In my blog yesterday I wrote a simple cursor example for a client who is learning MySQL the results of which should have been a distinct list of customerIDs. Unfortunately the final value in the result set was repeated! After first assuming that the cursor SELECT DISTINCT query had failed, I later verified that the query was working correctly. In fact the final repeated value in the result set only had one entry in the source table to begin with! What is going on? Here is the original cursor:
CREATE PROCEDURE cid_orders()
BEGIN
-- Declare local variables
DECLARE done BOOLEAN DEFAULT 0;
DECLARE id INT;
-- Declare the cursor
DECLARE customer_ids CURSOR
FOR
SELECT DISTINCT customerID FROM orders ORDER BY customerID ASC;
-- so we are asking for DISTINCT customerID's (so if we have
-- a duplicate customerID we shouldn't get it) and
-- are ordering the result set in ASCENDING order by
-- the customerID column
-- Declare continue handler
-- when no more data remains to be fetched the '02000' state
-- is fired and done is set, causing the loop to end
DECLARE CONTINUE HANDLER FOR SQLSTATE '02000' SET done=1;
-- Create a table to store the results
CREATE TABLE IF NOT EXISTS order1 (id INT);
-- Open the cursor
OPEN customer_ids;
-- Loop through all rows
REPEAT
-- Get the next id number
FETCH NEXT FROM customer_ids INTO id;
INSERT INTO order1(id) VALUES(id);
-- End of loop
UNTIL done = 1 END REPEAT;
-- Close the cursor
CLOSE customer_ids;
END;
So what is happening is that when no more data is seen in the cursor result set during the FETCH statement, SQLSTATE is set to ’02000′ and the continue handler sets done to 1. However the loop doesn’t immediately exit. As a result, the INSERT statement following the FETCH is executed with the old customerID value and thus the final piece of data is written to the output table twice!

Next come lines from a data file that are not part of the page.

(* ===== verification/OrderACB.v ===== *)
(** * The callbacks of the ordering service

    [OrderACB], [RaftLogValidator] and [BlockOrder] of
    include/peer/consensus/block_order/global_ordering.h and
    [AsyncAgreement::onLeaderVotingNewBlock]: how votes travel as messages
    between a group's order assigner and the order managers of the replicas,
    and how the leader is made to vote once a majority of groups has.

    Key lookup and signature verification (OpenSSL) are the parameter [verify];
    the outcome of the [i]-th wait for the block itself is the parameter
    [received].  Group and block numbers that index vectors are natural
    numbers: a negative one in a vote message is undefined and is [None]. *)

From S2P Require Import Prelude Zpp Proto OrderAssigner InterChainOrder.

Section callbacks.
Context {ZP : Zpp}.

(** ** Messages *)

(** A [BlockOrder] without signatures, as the leader and the error callback send
    it. *)
Definition order_message (bo : BlockOrder) : string :=
  out c_signedBlockOrder (mkSignedBlockOrder (out c_blockOrder bo) []).

(** The first lines of [applyRawBlockOrder] and of the validation callback. *)
Definition decode_order (decision : string) : option (SignedBlockOrder * BlockOrder) :=
  sb ← read c_signedBlockOrder decision;
  bo ← read c_blockOrder (serializedBlockOrder sb);
  Some (sb, bo).

(** What the error callback broadcasts when a group is down. *)
Definition error_message (subChainId : Z) : string :=
  order_message (mkBlockOrder subChainId (-1) (-1) (-1)).

Definition nat_of (z : Z) : option nat := if (z <? 0)%Z then None else Some (Z.to_nat z).

(** [applyRawBlockOrder]: the returned value and the state of the manager; a
    raft leader also advances its clock ([oa] is its assigner). *)
Definition applyRawBlockOrder (fuel : nat) (oa : option OA) (om : OM) (decision : string)
    : option (bool * option OA * (bool * OM)) :=
  match decode_order decision with
  | None => Some (false, oa, (true, om))
  | Some (_, bo) =>
      if (bo_voteChainId bo =? -1)%Z then
        CHECK ((bo_blockId bo =? -1) && (bo_voteBlockId bo =? -1))%Z ;;
        g ← nat_of (bo_chainId bo);
        r ← invalidateChain fuel om g;
        Some (true, oa, r)
      else
        g ← nat_of (bo_chainId bo);
        b ← nat_of (bo_blockId bo);
        v ← nat_of (bo_voteChainId bo);
        oa' ← match oa with
              | None => Some None
              | Some oa => (λ x : OA * bool, Some x.1) <$> increaseLocalClock oa g b
              end;
        r ← pushDecision fuel om g b v (bo_voteBlockId bo);
        Some (true, oa', r)
  end.

(** ** The leader's votes *)

(** [BlockOrder::voteNewBlock]: the returned value and the message handed to the
    group's raft instance. *)
Definition voteNewBlock (isRaftLeader : bool) (oa : OA) (g b : nat)
    : option (OA * bool * option string) :=
  if negb isRaftLeader then Some (oa, false, None) else
  x ← getBlockOrder oa g b;
  match x.2 with
  | None => Some (x.1, true, None)
  | Some vc =>
      Some (x.1, true, Some (order_message
        (mkBlockOrder (Z.of_nat g) (Z.of_nat b) (Z.of_nat vc.1) vc.2)))
  end.

Definition minThreshHold (groupCount : nat) : nat := groupCount / 2 + 1.

(** The callback that asks whether a majority has voted; [None] is a count of
    -1. *)
Definition getBlockVoteCount (groupCount : nat) (oa : OA) (g b : nat) : option (OA * bool) :=
  x ← getVoteForBlock oa g b;
  match x.2 with
  | None => Some (x.1, true)
  | Some count =>
      CHECK bool_decide (count ≤ groupCount) ;;
      Some (x.1, bool_decide (minThreshHold groupCount ≤ count))
  end.

(** The callback that counts a vote and makes the leader vote when the count
    reaches the majority. *)
Definition increaseBlockVote (groupCount : nat) (leader : bool) (oa : OA) (g b v : nat)
    : option (OA * bool * option string) :=
  x ← addVoteForBlock oa g b v;
  match x.2 with
  | None => Some (x.1, true, None)
  | Some count =>
      CHECK bool_decide (count ≤ groupCount) ;;
      if bool_decide (count ≠ minThreshHold groupCount) then Some (x.1, true, None)
      else voteNewBlock leader x.1 g b
  end.

(** ** Validation *)

(** [validateSignatureOfBlockOrder]: the threads of the pool check disjoint
    signatures and the result is their conjunction. *)
Definition validateSignatureOfBlockOrder (verify : SignatureString → string → bool)
    (sb : SignedBlockOrder) : bool :=
  forallb (λ s, verify s (serializedBlockOrder sb)) (sb_signatures sb).

(** At most [k] waits for the block, asking for a majority after each. *)
Fixpoint wait_loop (groupCount : nat) (received : nat → bool) (i k : nat) (oa : OA) (g b : nat)
    : option (OA * bool) :=
  match k with
  | 0 => Some (oa, false)
  | S k =>
      if received i then Some (oa, true) else
      x ← getBlockVoteCount groupCount oa g b;
      if (x.2 : bool) then Some (x.1, true) else wait_loop groupCount received (S i) k x.1 g b
  end.

(** The validation callback on a raft leader of a deployment with a validator. *)
Definition onValidate (groupCount : nat) (leader : bool) (verify : SignatureString → string → bool)
    (received : nat → bool) (oa : OA) (decision : string) : option (OA * bool * option string) :=
  match decode_order decision with
  | None => Some (oa, false, None)
  | Some (sb, bo) =>
      if (bo_voteChainId bo =? -1)%Z then Some (oa, true, None) else
      g ← nat_of (bo_chainId bo);
      b ← nat_of (bo_blockId bo);
      v ← nat_of (bo_voteChainId bo);
      x ← increaseBlockVote groupCount leader oa g b v;
      let '(oa1, ok, msg) := x in
      if negb ok then Some (oa1, false, msg) else
      y ← getBlockVoteCount groupCount oa1 g b;
      if (y.2 : bool) then Some (y.1, true, msg) else
      if negb (validateSignatureOfBlockOrder verify sb) then Some (y.1, false, msg) else
      z ← wait_loop groupCount received 0 20 y.1 g b;
      Some (z.1, z.2, msg)
  end.

(** ** Theorems *)

Context `{!ZppLaws ZP}.

Lemma decode_order_message bo :
  blockOrder_ok bo → sv_ok (out c_blockOrder bo) →
  decode_order (order_message bo) = Some (mkSignedBlockOrder (out c_blockOrder bo) [], bo).
Proof.
  intros Hbo Hsv. unfold decode_order, order_message.
  erewrite read_out; [|apply signedBlockOrder_codec_ok|split; [done|split; [constructor|done]]].
  cbn [mbind option_bind serializedBlockOrder].
  by erewrite read_out; [|apply blockOrder_codec_ok|].
Qed.

Lemma nat_of_nat k : nat_of (Z.of_nat k) = Some k.
Proof. unfold nat_of. destruct (Z.ltb_spec (Z.of_nat k) 0); [lia|]. by rewrite Nat2Z.id. Qed.

(** The watermark the leader gives. *)
Definition watermark (oa : OA) (g b : nat) : Z :=
  if bool_decide (localChain oa = g) then Z.of_nat b else myClock oa.

Lemma voteNewBlock_message oa g b oa' r msg :
  voteNewBlock true oa g b = Some (oa', r, Some msg) →
  msg = order_message (mkBlockOrder (Z.of_nat g) (Z.of_nat b) (Z.of_nat (localChain oa)) (watermark oa g b)).
Proof.
  unfold voteNewBlock, getBlockOrder, watermark. simpl.
  destruct (getRef _ g b) as [[m s]|]; simpl; [|done]. destruct (finished s); simpl; [done|].
  case_bool_decide; simpl; by intros [= <- <- <-].
Qed.

Definition small (k : nat) : Prop := (Z.of_nat k < 2 ^ 31)%Z.

(** the message a leader hands to raft when it votes makes every replica that
    applies it push exactly the decision the leader's assigner took, and the
    message sent when a group is down makes it invalidate that group's chain. *)
Theorem vote_message_applied oa g b oa' r msg fuel om :
  (∀ bo, sv_ok (out c_blockOrder bo)) →
  small g → small b → small (localChain oa) → in_int32 (myClock oa) →
  voteNewBlock true oa g b = Some (oa', r, Some msg) →
  applyRawBlockOrder fuel None om msg =
    (λ x, (true, None, x)) <$> pushDecision fuel om g b (localChain oa) (watermark oa g b) ∧
  applyRawBlockOrder fuel None om (error_message (Z.of_nat g)) =
    (λ x, (true, None, x)) <$> invalidateChain fuel om g.
Proof.
  unfold small. intros Hsv Hg Hb Hl Hc Hv. apply voteNewBlock_message in Hv as ->.
  unfold applyRawBlockOrder, error_message. split.
  - rewrite decode_order_message; [|unfold blockOrder_ok, in_int32, watermark in *; simpl; case_bool_decide; lia|done].
    cbn [bo_voteChainId bo_chainId bo_blockId bo_voteBlockId].
    destruct (Z.eqb_spec (Z.of_nat (localChain oa)) (-1)); [lia|]. rewrite !nat_of_nat. simpl.
    by destruct (pushDecision _ _ _ _ _ _).
  - rewrite decode_order_message; [|unfold blockOrder_ok, in_int32; simpl; lia|done].
    cbn [bo_voteChainId bo_chainId bo_blockId bo_voteBlockId]. simpl. rewrite nat_of_nat. simpl.
    by destruct (invalidateChain _ _ _).
Qed.

(** ** The forced vote *)

(** The slot the next call for block [b] of chain [g] will see. *)
Definition slot_view (oa : OA) (g b : nat) (s : Slot) : Prop :=
  ∃ m, getRef (blockVotes oa) g b = Some (m, s).

Lemma view_written c l m g b vs f :
  g < MAX_GROUP_SIZE → slot_view (mkOA c l (<[ring g b := mkSlot b vs f]> m)) g b (mkSlot b vs f).
Proof.
  intros Hg. unfold slot_view, getRef, slot. simpl. rewrite bool_decide_true by done.
  rewrite lookup_insert_eq. simpl. rewrite bool_decide_false by lia. eauto.
Qed.

Lemma getRef_map oa g b m s : getRef (blockVotes oa) g b = Some (m, s) → m = <[ring g b := s]> (blockVotes oa).
Proof. unfold getRef. case_bool_decide; [|done]. case_bool_decide; by intros [= <- <-]. Qed.

Lemma addVote_view oa g b v vs f :
  localChain oa ≠ g → g < MAX_GROUP_SIZE → slot_view oa g b (mkSlot b vs f) →
  ∃ oa', addVoteForBlock oa g b v = Some (oa', if f then None else Some (size ({[v]} ∪ vs))) ∧
    localChain oa' = localChain oa ∧ myClock oa' = myClock oa ∧
    slot_view oa' g b (if f then mkSlot b vs true else mkSlot b ({[v]} ∪ vs) false).
Proof.
  intros Hl Hg [m E]. unfold addVoteForBlock. rewrite bool_decide_false by done. rewrite E. simpl.
  apply getRef_map in E as ->.
  destruct f; eexists; (split_and!; [done..|]); rewrite ?insert_insert_eq; by apply view_written.
Qed.

Lemma vote_view oa g b vs :
  localChain oa ≠ g → g < MAX_GROUP_SIZE → slot_view oa g b (mkSlot b vs false) →
  ∃ oa', voteNewBlock true oa g b = Some (oa', true, Some (order_message
      (mkBlockOrder (Z.of_nat g) (Z.of_nat b) (Z.of_nat (localChain oa)) (myClock oa)))) ∧
    localChain oa' = localChain oa ∧ slot_view oa' g b (mkSlot b vs true).
Proof.
  intros Hl Hg [m E]. unfold voteNewBlock, getBlockOrder. rewrite E. simpl.
  rewrite bool_decide_false by done. apply getRef_map in E as ->.
  eexists. split_and!; [done..|]. simpl. rewrite insert_insert_eq. by apply view_written.
Qed.

(** The votes of groups [vs] for one block arrive one after the other at the
    leader; the messages it sends. *)
Fixpoint count_votes (groupCount : nat) (oa : OA) (g b : nat) (vs : list nat)
    : option (list (option string)) :=
  match vs with
  | [] => Some []
  | v :: vs =>
      x ← increaseBlockVote groupCount true oa g b v;
      rest ← count_votes groupCount x.1.1 g b vs;
      Some (x.2 :: rest)
  end.

Lemma count_votes_finished n oa g b s vs :
  localChain oa ≠ g → g < MAX_GROUP_SIZE → slot_view oa g b (mkSlot b s true) →
  count_votes n oa g b vs = Some (replicate (length vs) None).
Proof.
  revert oa. induction vs as [|v vs IH]; intros oa Hl Hg Hv; [done|]. cbn [count_votes].
  unfold increaseBlockVote. destruct (addVote_view oa g b v s true Hl Hg Hv) as (oa' & -> & Hl' & _ & Hv').
  cbn [mbind option_bind fst snd]. rewrite IH by (rewrite ?Hl'; done). done.
Qed.

Lemma count_votes_open n oa g b s vs msg :
  localChain oa ≠ g → g < MAX_GROUP_SIZE → slot_view oa g b (mkSlot b s false) →
  NoDup vs → (∀ v, v ∈ vs → v ∉ s) → size s + length vs ≤ n → size s < minThreshHold n →
  msg = order_message (mkBlockOrder (Z.of_nat g) (Z.of_nat b) (Z.of_nat (localChain oa)) (myClock oa)) →
  count_votes n oa g b vs =
    Some (imap (λ i _, if bool_decide (size s + S i = minThreshHold n) then Some msg else None) vs).
Proof.
  revert oa s. induction vs as [|v vs IH]; intros oa s Hl Hg Hv Hnd Hs Hn Hlt Hmsg; [done|].
  apply NoDup_cons in Hnd as [Hv' Hnd]. cbn [count_votes]. unfold increaseBlockVote.
  destruct (addVote_view oa g b v s false Hl Hg Hv) as (oa1 & -> & Hl1 & Hc1 & Hv1).
  cbn [mbind option_bind fst snd]. simpl in Hn.
  assert (Hsz : size ({[v]} ∪ s) = S (size s)).
  { rewrite size_union by set_solver. by rewrite size_singleton. }
  rewrite Hsz. rewrite bool_decide_true by lia. simpl. rewrite Nat.add_1_r.
  case_bool_decide as Hm.
  - cbn [mbind option_bind fst snd]. rewrite bool_decide_false by done.
    rewrite (IH oa1 ({[v]} ∪ s)); [|congruence|done|done|done|set_solver|lia|lia|congruence].
    simpl. do 2 f_equal. apply imap_ext. intros i x _. simpl. rewrite Hsz.
    by replace (S (size s) + S i) with (size s + S (S i)) by lia.
  - destruct (vote_view oa1 g b ({[v]} ∪ s)) as (oa2 & -> & Hl2 & Hv2); [congruence|done|done|].
    cbn [mbind option_bind fst snd]. rewrite bool_decide_true by done.
    erewrite count_votes_finished by (rewrite ?Hl2, ?Hl1; done). cbn [mbind option_bind].
    rewrite Hl1, Hc1, <-Hmsg. do 2 f_equal. apply list_eq. intros i. rewrite list_lookup_imap.
    destruct (vs !! i) as [x|] eqn:E; simpl.
    + rewrite lookup_replicate_2 by (by eapply lookup_lt_Some). rewrite bool_decide_false by lia. done.
    + apply lookup_ge_None in E. apply lookup_ge_None. by rewrite length_replicate.
Qed.

(** When the votes of distinct groups for a foreign block reach a leader that
    has not voted for it, the leader votes exactly once, when the vote that
    makes a majority of the groups arrives. *)
Theorem forced_vote_at_majority n l g b vs :
  l ≠ g → g < MAX_GROUP_SIZE → NoDup vs → length vs ≤ n →
  count_votes n (newAssigner l) g b vs =
    Some (imap (λ i _, if bool_decide (S i = minThreshHold n)
      then Some (order_message (mkBlockOrder (Z.of_nat g) (Z.of_nat b) (Z.of_nat l) (-1))) else None) vs).
Proof.
  intros Hl Hg Hnd Hlen.
  rewrite (count_votes_open n (newAssigner l) g b ∅ vs
    (order_message (mkBlockOrder (Z.of_nat g) (Z.of_nat b) (Z.of_nat l) (-1)))); try done.
  - unfold slot_view, getRef, newAssigner, slot. simpl. rewrite bool_decide_true by done.
    rewrite lookup_empty. simpl. case_bool_decide; [eauto|]. assert (b = 0) as -> by lia. eauto.
  - unfold minThreshHold. rewrite size_empty. lia.
Qed.

End callbacks.

(** ** Concrete messages *)

#[local] Existing Instance LE.zpp.
#[local] Existing Instance LE.zpp_laws.

Lemma le_order_small bo : sv_ok (out c_blockOrder bo).
Proof. done. Qed.

Lemma vote_message_applied_witness :
  let oa := newAssigner 0 in
  ∃ oa' msg, voteNewBlock true oa 1 0 = Some (oa', true, Some msg) ∧
    applyRawBlockOrder 5 None (default (mkOM [] [] ∅ []) (setGroupCount 2)) msg =
      (λ x, (true, None, x)) <$> pushDecision 5 (default (mkOM [] [] ∅ []) (setGroupCount 2)) 1 0 0 (-1).
Proof.
  eexists _, _. split; [reflexivity|].
  refine (proj1 (vote_message_applied (newAssigner 0) 1 0 _ true _ 5 _ le_order_small _ _ _ _ eq_refl));
    vm_compute; repeat split; (done || discriminate).
Defined.

Lemma forced_vote_at_majority_witness :
  count_votes 3 (newAssigner 0) 1 4 [2; 1; 0] =
    Some [None; Some (order_message (mkBlockOrder 1 4 0 (-1))); None].
Proof.
  refine (forced_vote_at_majority 3 0 1 4 [2; 1; 0] _ _ _ _);
    [lia|unfold MAX_GROUP_SIZE; lia|apply (bool_decide_unpack _); by vm_compute|simpl; lia].
Defined.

Yesterday I solved the problem before checking if the SELECT DISTINCT query was actually working correctly. By the time I thought to check, I had already written a nice solution that fixed the problem – I kept track of the previous customerID and wrapped the INSERT statement in an decision statement to keep the code from inserting a customerID twice. The only problem is that I solved the wrong problem (and constantly checking for a previous customerID is wasteful).
The actual problem is that the INSERT statement is fired following a FETCH in the original code regardless of the SQLSTATE. Unfortunately it doesn’t appear possible to check the SQLSTATE in the loop itself. However we can check the done variable and that is the first correct solution:
CREATE PROCEDURE cid_orders()
BEGIN
-- Declare local variables
DECLARE done BOOLEAN DEFAULT 0;
DECLARE id INT;
-- Declare the cursor
DECLARE customer_ids CURSOR
FOR
SELECT DISTINCT customerID FROM orders ORDER BY customerID ASC;
-- so we are asking for DISTINCT customerID's (so if we have
-- a duplicate customerID we shouldn't get it) and
-- are ordering the result set in ASCENDING order by
-- the customerID column
-- Declare continue handler
-- when no more data remains to be fetched the '02000' state
-- is fired and done is set, causing the loop to end
DECLARE CONTINUE HANDLER FOR SQLSTATE '02000' SET done=1;
-- Create a table to store the results
CREATE TABLE IF NOT EXISTS order1 (id INT);
-- Open the cursor
OPEN customer_ids;
-- Loop through all rows
REPEAT
-- Get the next id number
FETCH NEXT FROM customer_ids INTO id;
IF done <> 1 THEN
INSERT INTO order1(id) VALUES(id);
END IF;
-- End of loop
UNTIL done END REPEAT;
-- Close the cursor
CLOSE customer_ids;
END;
The second (better) correct solution is to unconditionally exit the loop after the FETCH statement has raised the ’02000′ SQLSTATE. This requires changing the REPEAT … UNTIL loop to a labeled LOOP:
CREATE PROCEDURE cid_orders3()
BEGIN
-- Declare local variables
DECLARE done BOOLEAN DEFAULT 0;
DECLARE id INT;
-- Declare the cursor
DECLARE customer_ids CURSOR
FOR
SELECT DISTINCT customerID FROM orders ORDER BY customerID ASC;
-- so we are asking for DISTINCT customerID's (so if we have
-- a duplicate customerID we shouldn't get it) and
-- are ordering the result set in ASCENDING order by
-- the customerID column
-- Declare continue handler
-- when no more data remains to be fetched the '02000' state
-- is fired and done is set, causing the loop to end
DECLARE CONTINUE HANDLER FOR SQLSTATE '02000' SET done=1;
-- Create a table to store the results
CREATE TABLE IF NOT EXISTS order1 (id INT);
-- Open the cursor
OPEN customer_ids;
-- Loop through all rows
loop1: LOOP
-- Get the next id number
FETCH NEXT FROM customer_ids INTO id;
IF done = 1 THEN
LEAVE loop1;
END IF;
INSERT INTO order1(id) VALUES(id);
-- End of loop
END LOOP loop1;
-- Close the cursor
CLOSE customer_ids;
END;